Saturday’s arrest came a day after the CBI arrested P.V. Kulkarni, a Chemistry lecturer from Latur in Maharashtra, who has been identified as the primary source of the Chemistry paper leak.
“Manisha Mandhare, a senior Botany teacher from Pune, was part of the NEET-UG 2026 examination process on behalf of the National Testing Agency and is the primary source of the Biology paper leak,” the agency said.
She was appointed by the NTA as an expert and had complete access to the Botany and Zoology question papers. During April 2026, she allegedly mobilised prospective NEET candidates through Manisha Waghmare of Pune and conducted special coaching classes for them at her residence in Pune.

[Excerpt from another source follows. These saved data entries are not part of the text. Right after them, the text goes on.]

Lemma escape_char_printable c : Forall printable (escape_char c).
Proof.
  unfold escape_char.
  repeat match goal with
         | |- context [if ?a =? ?b then _ else _] =>
             destruct (N.eqb_spec a b);
             [repeat constructor; unfold printable; lia|]
         end.
  destruct ((32 <=? c) && (c <=? 126)) eqn:E.
  - apply andb_true_iff in E as [H1 H2]. apply N.leb_le in H1, H2.
    repeat constructor; assumption.
  - destruct (c <? 65536).
    + apply escape_u_printable.
    + apply Forall_app. split; apply escape_u_printable.
Qed.

Lemma quote_printable s : Forall printable s -> Forall printable (quote s).
Proof.
  intros H. unfold quote. constructor; [unfold printable; lia|].
  apply Forall_app. split; [exact H|]. repeat constructor; unfold printable; lia.
Qed.

Lemma dumps_str_printable s : Forall printable (dumps_str s).
Proof.
  unfold dumps_str. apply quote_printable, Forall_concat, Forall_fmap.
  apply Forall_forall. intros c _. apply escape_char_printable.
Qed.

Lemma is_int_char_printable c : is_int_char c = true -> printable c.
Proof.
  unfold is_int_char, printable. intros H.
  apply orb_true_iff in H as [H|H].
  - apply N.eqb_eq in H. lia.
  - apply andb_true_iff in H as [H1 H2]. apply N.leb_le in H1, H2. lia.
Qed.

Lemma uint_chars d :
  Forall (fun c => is_int_char c = true)
         (of_string (NilEmpty.string_of_uint d)).
Proof.
  induction d; cbn [NilEmpty.string_of_uint]; try constructor;
    try exact IHd; reflexivity.
Qed.

Lemma uint_chars_nilzero d :
  Forall (fun c => is_int_char c = true)
         (of_string (NilZero.string_of_uint d)).
Proof.
  destruct d; try apply (uint_chars (_ _)).
  repeat constructor.
Qed.

Lemma dumps_int_chars z : Forall (fun c => is_int_char c = true) (dumps_int z).
Proof.
  unfold dumps_int. destruct (Z.to_int z) as [d|d];
    cbn [NilZero.string_of_int].
  - apply uint_chars_nilzero.
  - constructor; [reflexivity|apply uint_chars_nilzero].
Qed.

Lemma dumps_value_printable v : Forall printable (dumps_value v).
Proof.
  destruct v as [s|z]; cbn [dumps_value]; [apply dumps_str_printable|].
  eapply Forall_impl; [apply dumps_int_chars|]. apply is_int_char_printable.
Qed.

Lemma dumps_item_printable kv : Forall printable (dumps_item kv).
Proof.
  unfold dumps_item. apply Forall_app. split; [apply dumps_str_printable|].
  apply Forall_app. split; [repeat constructor; unfold printable; lia|].
  apply dumps_value_printable.
Qed.

Lemma join_items_printable items :
  Forall (Forall printable) items -> Forall printable (join_items items).
Proof.
  induction 1 as [|item items Hi _ IH]; [constructor|].
  cbn [join_items]. destruct items as [|item' items]; [exact Hi|].
  apply Forall_app. split; [exact Hi|].
  apply Forall_app. split; [repeat constructor; unfold printable; lia|exact IH].
Qed.

Lemma json_dumps_printable d : Forall printable (json_dumps d).
Proof.
  unfold json_dumps. constructor; [unfold printable; lia|].
  apply Forall_app. split; [|repeat constructor; unfold printable; lia].
  apply join_items_printable, Forall_fmap, Forall_forall.
  intros kv _. apply dumps_item_printable.
Qed.

Lemma read_lines_from_line line l rest :
  Forall (fun c => c <> 10) l ->
  read_lines_from line (l ++ 10 :: rest) =
    ((rev line ++ l) :: (read_lines_from [] rest).1,
     (read_lines_from [] rest).2).
Proof.
  intros Hl. revert line.
  induction Hl as [|c l Hc _ IH]; intros line; cbn [app read_lines_from].
  - rewrite app_nil_r. change (10 =? 10) with true. cbv iota.
    destruct (read_lines_from [] rest). reflexivity.
  - rewrite (proj2 (N.eqb_neq c 10) Hc). rewrite IH.
    cbn [rev]. rewrite <- app_assoc. reflexivity.
Qed.

Lemma read_lines_write_jsonl selected :
  read_lines (write_jsonl selected) =
    ((fun ex => json_dumps (out_record ex)) <$> selected, []).
Proof.
  unfold read_lines, write_jsonl.
  induction selected as [|ex selected IH]; [reflexivity|].
  cbn [fmap list_fmap concat]. rewrite <- app_assoc. cbn [app].
  rewrite read_lines_from_line.
  - cbn [fmap list_fmap] in IH. rewrite IH. reflexivity.
  - eapply Forall_impl; [apply json_dumps_printable|].
    unfold printable. intros c Hc. lia.
Qed.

During these classes, she allegedly explained and disclosed several questions from Botany and Zoology, asking students to note them down in their notebooks and mark them in their textbooks. A majority of these questions reportedly matched the actual NEET-UG 2026 question paper. Waghmare was arrested by the CBI on Thursday.
Meanwhile, a Delhi court on Saturday sent alleged kingpin P.V. Kulkarni and another accused, Manisha Waghmare, to 10 days’ CBI custody in connection with the NEET paper leak case.
Special CBI Judge Ajay Gupta remanded the two accused to CBI custody after the probe agency submitted that they needed to be taken outside the national capital for further investigation and that the larger conspiracy had to be probed.
Special Public Prosecutor Neetu Gupta, appearing for the CBI, sought 14 days’ remand for interrogating the accused. During the proceedings, the agency said Kulkarni was a subject expert and had been associated with setting the NEET-UG 2026 question paper. It also said co-accused Dhananjay Lokhande had collected the leaked material from Waghmare.
After considering the submissions of the agency and the defence counsel, the court remanded Kulkarni and Waghmare to 10 days’ CBI custody.
In the last 24 hours, the CBI also conducted searches at six locations across the country and seized several incriminating documents, laptops, bank statements and mobile phones. The agency said detailed analysis of the seized material was under way.
So far, nine accused have been arrested in the case from Delhi, Jaipur, Gurugram, Nashik, Pune and Ahilyanagar.
Of them, five accused have already been produced before the court and taken into seven days’ police custody for detailed interrogation. Two accused arrested earlier were produced before a court in Pune and shifted to Delhi on transit remand. They are being produced before the Delhi court.
The agency said the investigation so far had identified the alleged sources of the Chemistry and Biology paper leaks, as well as the middlemen involved in mobilising students who allegedly paid lakhs of rupees to attend special coaching classes where questions expected in the NEET-UG 2026 examination were dictated and discussed.
The investigation centres on the alleged leak of the NEET-UG 2026 question paper. The National Testing Agency cancelled the test, taken by nearly 23 lakh medical aspirants on May 3, after concluding that the examination had been compromised. The agency said candidate fees would be refunded and a re-examination would be held.
The latest arrest takes the total number of people arrested in the case to nine since the CBI registered the case on May 12 following a complaint from the Ministry of Education.
Earlier, the agency arrested eight people. Five were arrested on May 13 — three members of the Biwal family from Jaipur, one person from Gurugram near Delhi and one from Nashik in Maharashtra. Two more arrests followed, with Dhananjay Lokhande from Rahuri in Ahilyanagar district and Manisha Waghmare from Pune handed over to the CBI by Maharashtra Police. Kulkarni was arrested on May 15.
The CBI suspects that the paper was circulated through a multi-state network of intermediaries, some linked to coaching centres, with students allegedly paying between ₹2 lakh and ₹5 lakh for access.